(** C1. With a volume of 10000, half of it on credit cards, a competitor
    rate of 3 percent and fixed costs of 100 on both sides, the formula of
    [script.js] gives a credit card volume of 5000, a surcharge of 150,
    processing costs of 145.65 against 300, total costs of 245.65 against
    400, and savings of 154.35 a month and 1852.20 a year.  In exact
    arithmetic these are the values.  In binary64 arithmetic the volume,
    the surcharge and the competitor's costs are these values, the four
    amounts that involve the rate 0.02913 are the stated amounts to the
    cent, and [calculateROI] displays them so. *)
Theorem C1_formula_worked_example :
  (Formula.creditCardVolume iq == 5000
   /\ Formula.surchargeCollected iq == 150
   /\ exists data,
        Formula.calculate iq = Update data
        /\ Data.diProcessing data == 145.65
        /\ Data.diTotal data == 245.65
        /\ Data.competitorProcessing data == 300
        /\ Data.competitorTotal data == 400
        /\ Data.monthlySavings data == 154.35
        /\ Data.annualSavings data == 1852.20)%Q
  /\ (Formula.creditCardVolume i64 = 5000%float
      /\ Formula.surchargeCollected i64 = 150%float
      /\ exists data,
           Formula.calculate i64 = Update data
           /\ f64_cents (Data.diProcessing data) = Some 14565
           /\ f64_cents (Data.diTotal data) = Some 24565
           /\ Data.competitorProcessing data = 300%float
           /\ Data.competitorTotal data = 400%float
           /\ f64_cents (Data.monthlySavings data) = Some 15435
           /\ f64_cents (Data.annualSavings data) = Some 185220)%Z
  /\ map (textContent (Formula.run (exampleEvents "50") blankPage))
       resultFields
     = ["$100.00"; "$300.00"; "$400.00"; "$100.00"; "$145.65"; "$245.65";
        "$154.35"; "$1,852.20"].
Proof.
  split; [| split].
  - split; [vm_compute; reflexivity |].
    split; [vm_compute; reflexivity |].
    eexists; split; [reflexivity |].
    repeat split; vm_compute; reflexivity.
  - split; [vm_compute; reflexivity |].
    split; [vm_compute; reflexivity |].
    eexists; split; [vm_compute; reflexivity |].
    repeat split; vm_compute; reflexivity.
  - vm_compute; reflexivity.
Qed.

(** C2. With the same volume, competitor rate and fixed costs, and any
    credit card percentage, the flat rate of [part_000] gives a processing
    cost of 139.00, a total cost of 239.00, and savings of 161.00 a month
    and 1932.00 a year: exactly so in exact arithmetic, and in binary64
    arithmetic as well. *)
Theorem C2_flat_rate_worked_example :
  (forall percentage : Q,
     exists data,
       FlatRate.calculate (example_inputs percentage) = Update data
       /\ Data.diProcessing data == 139
       /\ Data.diTotal data == 239
       /\ Data.monthlySavings data == 161
       /\ Data.annualSavings data == 1932)%Q
  /\ (forall percentage : float,
       exists data,
         FlatRate.calculate (example_inputs percentage) = Update data
         /\ Data.diProcessing data = 139
         /\ Data.diTotal data = 239
         /\ Data.monthlySavings data = 161
         /\ Data.annualSavings data = 1932)%float.
Proof.
  split; intro percentage.
  - eexists; split; [reflexivity |].
    repeat split; vm_compute; reflexivity.
  - eexists; split; [vm_compute; reflexivity |].
    repeat split; vm_compute; reflexivity.
Qed.
End WorkedExamples.

(** ** The formulas and the validation, for any arithmetic *)

Section ForAnyNumber.
Context {num : Type} `{Number num} `{Browser num}.
Local Open Scope js_scope.

(** C3. For every input that passes the validation, both variants report
    a competitor processing cost of monthlyVolume x (competitorRate/100),
    a competitor total of the competitor's fixed cost plus that, and an
    own total of the own fixed cost plus the own processing cost; in the
    formula variant the own processing cost is
    ((monthlyVolume + surchargeCollected) x 0.02913)
    - ((creditCardVolume + surchargeCollected) x 0.02913), with
    creditCardVolume = monthlyVolume x (creditCardPercentage/100) and
    surchargeCollected = creditCardVolume x 0.03. *)
Theorem C3_cost_formulas (m : PricingModel) (i : Inputs num) :
  (monthlyVolume i <=? num_lit 0 0) = false ->
  let creditCardVolume :=
    monthlyVolume i * (creditCardPercentage i / num_lit 100 0) in
  let surchargeCollected := creditCardVolume * num_lit 3 2 in
  exists data,
    compute m i = Update data
    /\ Data.competitorProcessing data
       = monthlyVolume i * (competitorRate i / num_lit 100 0)
    /\ Data.competitorTotal data
       = competitorSaas i + Data.competitorProcessing data
    /\ Data.diTotal data = diCost i + Data.diProcessing data
    /\ (m = FormulaModel ->
        Formula.creditCardVolume i = creditCardVolume
        /\ Formula.surchargeCollected i = surchargeCollected
        /\ Data.diProcessing data
           = ((monthlyVolume i + surchargeCollected) * num_lit 2913 5)
             - ((creditCardVolume + surchargeCollected) * num_lit 2913 5)).
Proof.
  intros valid creditCardVolume surchargeCollected.
  destruct m; cbn [compute];
    unfold Formula.calculate, FlatRate.calculate; rewrite valid;
    eexists; (split; [reflexivity |]); cbn [Data.competitorProcessing
      Data.competitorTotal Data.diTotal Data.diProcessing].
  - repeat split; reflexivity.
  - repeat split; reflexivity || discriminate.
Qed.

(** C4. When the monthly volume read from the form is zero or negative,
    [calculateROI] raises the one alert it has and returns: the
    arithmetic yields no result object, no result field of the page is
    written, the results section is not shown and no timer is started. *)
Theorem C4_invalid_volume_only_alerts (m : PricingModel) (d : Document num) :
  (monthlyVolume (readInputsOf m d) <=? num_lit 0 0) = true ->
  compute m (readInputsOf m d) = Alert invalidVolumeMessage
  /\ calculateROIOf m d = alert invalidVolumeMessage d
  /\ alerts (calculateROIOf m d) = invalidVolumeMessage :: alerts d
  /\ textContent (calculateROIOf m d) = textContent d
  /\ display (calculateROIOf m d) = display d
  /\ timers (calculateROIOf m d) = timers d
  /\ value (calculateROIOf m d) = value d.
Proof.
  intros invalid.
  assert (outcome : compute m (readInputsOf m d) = Alert invalidVolumeMessage).
  { destruct m; cbn [compute readInputsOf] in *;
      unfold Formula.calculate, FlatRate.calculate; rewrite invalid;
      reflexivity. }
  assert (page : calculateROIOf m d = alert invalidVolumeMessage d).
  { destruct m; cbn [compute readInputsOf calculateROIOf] in *;
      unfold Formula.calculateROI, FlatRate.calculateROI;
      rewrite outcome; reflexivity. }
  rewrite page. repeat split; assumption || reflexivity.
Qed.

(** C7. In every result either variant produces, the annual savings are
    the monthly savings times 12. *)
Theorem C7_annual_is_twelve_months (m : PricingModel) (i : Inputs num)
    (data : Data.t num) :
  compute m i = Update data ->
  Data.annualSavings data = Data.monthlySavings data * num_lit 12 0.
Proof.
  destruct m; cbn [compute];
    unfold Formula.calculate, FlatRate.calculate;
    destruct (monthlyVolume i <=? num_lit 0 0); intros produced;
    inversion produced; reflexivity.
Qed.

(** C9. The flat rate is charged on the whole volume: the own processing
    cost is monthlyVolume x (1.39/100), and two inputs that differ only
    in the credit card percentage give the same own processing cost, own
    total cost, monthly savings and annual savings - the same outcome
    altogether. *)
Theorem C9_flat_rate_ignores_card_share (i1 i2 : Inputs num) :
  monthlyVolume i1 = monthlyVolume i2 ->
  competitorRate i1 = competitorRate i2 ->
  competitorSaas i1 = competitorSaas i2 ->
  diCost i1 = diCost i2 ->
  FlatRate.diProcessingCost i1
    = monthlyVolume i1 * (num_lit 139 2 / num_lit 100 0)
  /\ FlatRate.diProcessingCost i1 = FlatRate.diProcessingCost i2
  /\ FlatRate.diTotalCost i1 = FlatRate.diTotalCost i2
  /\ FlatRate.monthlySavings i1 = FlatRate.monthlySavings i2
  /\ FlatRate.annualSavings i1 = FlatRate.annualSavings i2
  /\ FlatRate.calculate i1 = FlatRate.calculate i2.
Proof.
  intros volume rate saas cost.
  unfold FlatRate.calculate, FlatRate.annualSavings, FlatRate.monthlySavings,
    FlatRate.diTotalCost, FlatRate.diProcessingCost,
    FlatRate.competitorTotalCost, FlatRate.competitorProcessingCost,
    FlatRate.competitorRateDecimal.
  rewrite volume, rate, saas, cost.
  repeat split; reflexivity.
Qed.
End ForAnyNumber.

Lemma C3_cost_formulas_witness :
  let i : Inputs Q := example_inputs 50%Q in
  (monthlyVolume i <=? num_lit 0 0)%js = false
  /\ exists data,
       Formula.calculate i = Update data
       /\ Data.diTotal data = (diCost i + Data.diProcessing data)%Q.
Proof.
  intro i.
  assert (valid : (monthlyVolume i <=? num_lit 0 0)%js = false) by reflexivity.
  split; [exact valid |].
  destruct (C3_cost_formulas FormulaModel i valid)
    as [data [produced [_ [_ [total _]]]]].
  exists data. split; [exact produced | exact total].
Defined.

Lemma C4_invalid_volume_only_alerts_witness :
  let d := Formula.run [Input "monthlyVolume" "0"] blankPage in
  (monthlyVolume (readInputsOf FormulaModel d) <=? num_lit 0 0)%js = true
  /\ Formula.calculateROI d = alert invalidVolumeMessage d
  /\ textContent (Formula.calculateROI d) = textContent d.
Proof.
  intro d.
  assert (invalid :
    (monthlyVolume (readInputsOf FormulaModel d) <=? num_lit 0 0)%js = true)
    by reflexivity.
  split; [exact invalid |].
  destruct (C4_invalid_volume_only_alerts FormulaModel d invalid)
    as [_ [page [_ [text _]]]].
  split; [exact page | exact text].
Defined.

Lemma C7_annual_is_twelve_months_witness :
  let i : Inputs Q := example_inputs 50%Q in
  exists data,
    FlatRate.calculate i = Update data
    /\ Data.annualSavings data = (Data.monthlySavings data * Qlit 12 0)%Q.
Proof.
  intro i.
  destruct (FlatRate.calculate i) as [message | data] eqn:produced;
    [discriminate produced |].
  exists data. split; [reflexivity |].
  exact (C7_annual_is_twelve_months FlatRateModel i data produced).
Defined.

Lemma C9_flat_rate_ignores_card_share_witness :
  FlatRate.calculate (example_inputs 20%Q)
  = FlatRate.calculate (example_inputs 80%Q).
Proof.
  apply (C9_flat_rate_ignores_card_share
           (example_inputs 20%Q) (example_inputs 80%Q)); reflexivity.
Defined.

(** ** The algebra of the formulas, in exact arithmetic *)

Local Open Scope Q_scope.

Ltac Qliterals :=
  change (Qlit 0 0) with 0 in *;
  change (Qlit 100 0) with 100 in *;
  change (Qlit 12 0) with 12 in *;
  change (Qlit 3 2) with (3 # 100) in *;
  change (Qlit 139 2) with (139 # 100) in *;
  change (Qlit 2913 5) with (2913 # 100000) in *;
  unfold Qdiv in *;
  change (/ 100) with (1 # 100) in *.

Ltac formula_locals :=
  unfold Formula.divisors, Formula.annualSavings, Formula.monthlySavings,
    Formula.diTotalCost, Formula.diProcessingCost, Formula.effectiveRate,
    Formula.adjustedVolume, Formula.feesWithSurcharging,
    Formula.surchargeCollected, Formula.baseProcessingRate,
    Formula.competitorTotalCost, Formula.competitorProcessingCost,
    Formula.competitorRateDecimal, Formula.debitVolume,
    Formula.creditCardVolume in *;
  cbn [num_add num_sub num_mul num_div num_lit QNumber] in *.

Ltac flat_locals :=
  unfold FlatRate.annualSavings, FlatRate.monthlySavings,
    FlatRate.diTotalCost, FlatRate.diProcessingCost,
    FlatRate.DI_SURCHARGE_RATE_DECIMAL, FlatRate.DI_SURCHARGE_RATE,
    FlatRate.competitorTotalCost, FlatRate.competitorProcessingCost,
    FlatRate.competitorRateDecimal, FlatRate.debitVolume,
    FlatRate.creditCardVolume in *;
  cbn [num_add num_sub num_mul num_div num_lit QNumber] in *.

Lemma positive_volume_is_valid (x : Q) :
  0 < x -> (x <=? num_lit 0 0)%js = false.
Proof.
  intros positive. cbn [num_le num_lit QNumber]. Qliterals.
  destruct (Qle_bool x 0) eqn:test; [| reflexivity].
  apply Qle_bool_iff in test. lra.
Qed.
(** [next((s for s in streams if s['codec_type'] == kind), None)]: the
    scan stops at the first stream of the kind; a stream before it that
    has no [codec_type] raises. *)
Fixpoint first_stream (kind : string) (streams : list json) : option (option json) :=
  match streams with
  | [] => Some None
  | s :: rest =>
      t ← Json.subscript s "codec_type";
      if Json.eq_str t kind then Some (Some s) else first_stream kind rest
  end.

(** [int(stream.get(key, 0)) if stream else 0] *)
Definition int_field (stream : option json) (key : string) : option Z :=
  match stream with
  | Some s => if Json.truthy s then Json.get s key (JInt 0) ≫= py_int else Some 0
  | None => Some 0
  end.

(** [eval(video_stream.get('r_frame_rate', '0/1')) if video_stream else 0] *)
Definition fps_of (video_stream : option json) : option (pyval object) :=
  match video_stream with
  | Some s =>
      if Json.truthy s
      then Json.get s "r_frame_rate" (JStr "0/1") ≫= py_eval
      else Some (VInt 0)
  | None => Some (VInt 0)
  end.

(** Lines 228-230. *)
Definition audio_bitrate_of (audio_stream : option json) : option Z :=
  match audio_stream with
  | Some s =>
      if Json.truthy s && default false (Json.truthy <$> Json.get s "bit_rate" JNull)
      then (λ b, b / 1000) <$> (Json.get s "bit_rate" (JInt 0) ≫= py_int)
      else Some 0
  | None => Some 0
  end.

(** [format_info.get('tags', {}).get('comment', '')] *)
Definition comment_of (format_info : json) : option json :=
  Json.get format_info "tags" (JDict []) ≫= (λ tags, Json.get tags "comment" (JStr EmptyString)).

(** The body of the [try] after [json.loads]. *)
Definition extract_metadata (data : json) : option ProbeResult :=
  streams ← Json.subscript data "streams" ≫= Json.iter;
  video_stream ← first_stream "video" streams;
  audio_stream ← first_stream "audio" streams;
  format_info ← Json.subscript data "format";
  duration ← Json.get format_info "duration" (JInt 0) ≫= py_float;
  bitrate ← (λ b, b / 1000) <$> (Json.get format_info "bit_rate" (JInt 0) ≫= py_int);
  width ← int_field video_stream "width";
  height ← int_field video_stream "height";
  fps ← fps_of video_stream;
  audio_bitrate ← audio_bitrate_of audio_stream;
  audio_channels ← int_field audio_stream "channels";
  audio_sample_rate ← int_field audio_stream "sample_rate";
  comment ← comment_of format_info;
  Some {| duration := duration; bitrate := bitrate; width := width;
          height := height; fps := fps; audio_bitrate := audio_bitrate;
          audio_channels := audio_channels;
          audio_sample_rate := audio_sample_rate; comment := comment |}.

End Probe.

(** ** Paths, the file system seen by one unit of work, and the log *)

Module Path.

(** A path is its directory part as rendered, separator included (empty
    for a bare file name), and its final component. *)
Record t := make { dir : string; name : string }.

Definition str (p : t) : string := dir p ++ name p.

(** Position of the last dot, as [str.rfind]. *)
Fixpoint rfind_dot (s : string) : option nat :=
  match s with
  | EmptyString => None
  | String c r =>
      match rfind_dot r with
      | Some i => Some (S i)
      | None => if Ascii.eqb c Str.dot then Some 0%nat else None
      end
  end.

(** [PurePath.stem]: the final component without its suffix; a leading or
    a trailing dot starts no suffix. *)
Definition stem (p : t) : string :=
  match rfind_dot (name p) with
  | Some i =>
      if (0 <? i)%nat && (i <? String.length (name p) - 1)%nat
      then String.substring 0 i (name p)
      else name p
  | None => name p
  end.

End Path.

Record Stat := {
  st_size : Z;
  st_birthtime : option pyfloat;   (* absent where the platform has none *)
  st_mtime : pyfloat;
}.

(** What a unit of work reads: [stat] raises ([None]) on a file it cannot
    reach; [ffprobe] is the parsed standard output of the external tool,
    [None] when the process cannot be run or prints no JSON document. *)
Record World := {
  stat : Path.t → option Stat;
  ffprobe : Path.t → option json;
}.

Inductive OpenMode := ModeA | ModeW.

Inductive log_entry :=
| Scanning
| InputMissing
| FoundFiles (n : nat)
| LoadedRecords (n : nat)
| ErrorReadingCsv
| SavedRecords (n : nat) (mode : OpenMode)
| FailedToWrite
| FFprobeFailed (file_name : string)
| CouldNotExtract (name : string)
| ErrorProcessing (file_name : string)
| StartProcessing
| AllRecorded
| Skipping (n : Z)
| Processing (n : nat)
| Finished (success total : nat).

(** ** The catalog row *)

Definition HEADERS : list string :=
  [ "name"; "size"; "duration"; "collection"; "cast"; "tags"; "path";
    "bitrate"; "create_time"; "fps"; "resolution"; "audio_bitrate";
    "audio_channels"; "audio_sampling_rate"; "comment" ].

Record MediaRecord := {
  info_name : string;
  info_size : option string;
  info_duration : string;
  info_collection : string;
  info_cast : string;
  info_tags : string;
  info_path : string;
  info_bitrate : string;
  info_create_time : string;
  info_fps : string;
  info_resolution : string;
  info_audio_bitrate : option string;
  info_audio_channels : Z;
  info_audio_sampling_rate : option string;
  info_comment : json;
}.

Section Unit.
Context `{RT : Runtime}.

Definition get_metadata_ffprobe (w : World) (file_path : Path.t)
  : option ProbeResult * list log_entry :=
  match ffprobe w file_path ≫= extract_metadata with
  | Some meta => (Some meta, [])
  | None => (None, [FFprobeFailed (Path.name file_path)])
  end.

(** [f"{v:.2f}"] on the evaluated frame rate. *)
Definition format_fps (v : pyval object) : option string :=
  match v with
  | VInt z =>
      if Z.abs z <=? 2 ^ 53 then Some (Num.fmt_fixed 2 (inject_Z z))
      else Num.fmt_float 2 <$> float_of_big_int z
  | VFloat x => Some (Num.fmt_float 2 x)
  | VObject o => format_object 2 o
  end.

* * * * * * * * *

ASSIGNMENT: Starting at the line above that contains "audio_bitrate ← audio_bitrate_of", repeat each line exactly up to and including the line that contains "width := width;", and stop there.

SOLUTION TO THIS TASK:
  audio_bitrate ← audio_bitrate_of audio_stream;
  audio_channels ← int_field audio_stream "channels";
  audio_sample_rate ← int_field audio_stream "sample_rate";
  comment ← comment_of format_info;
  Some {| duration := duration; bitrate := bitrate; width := width;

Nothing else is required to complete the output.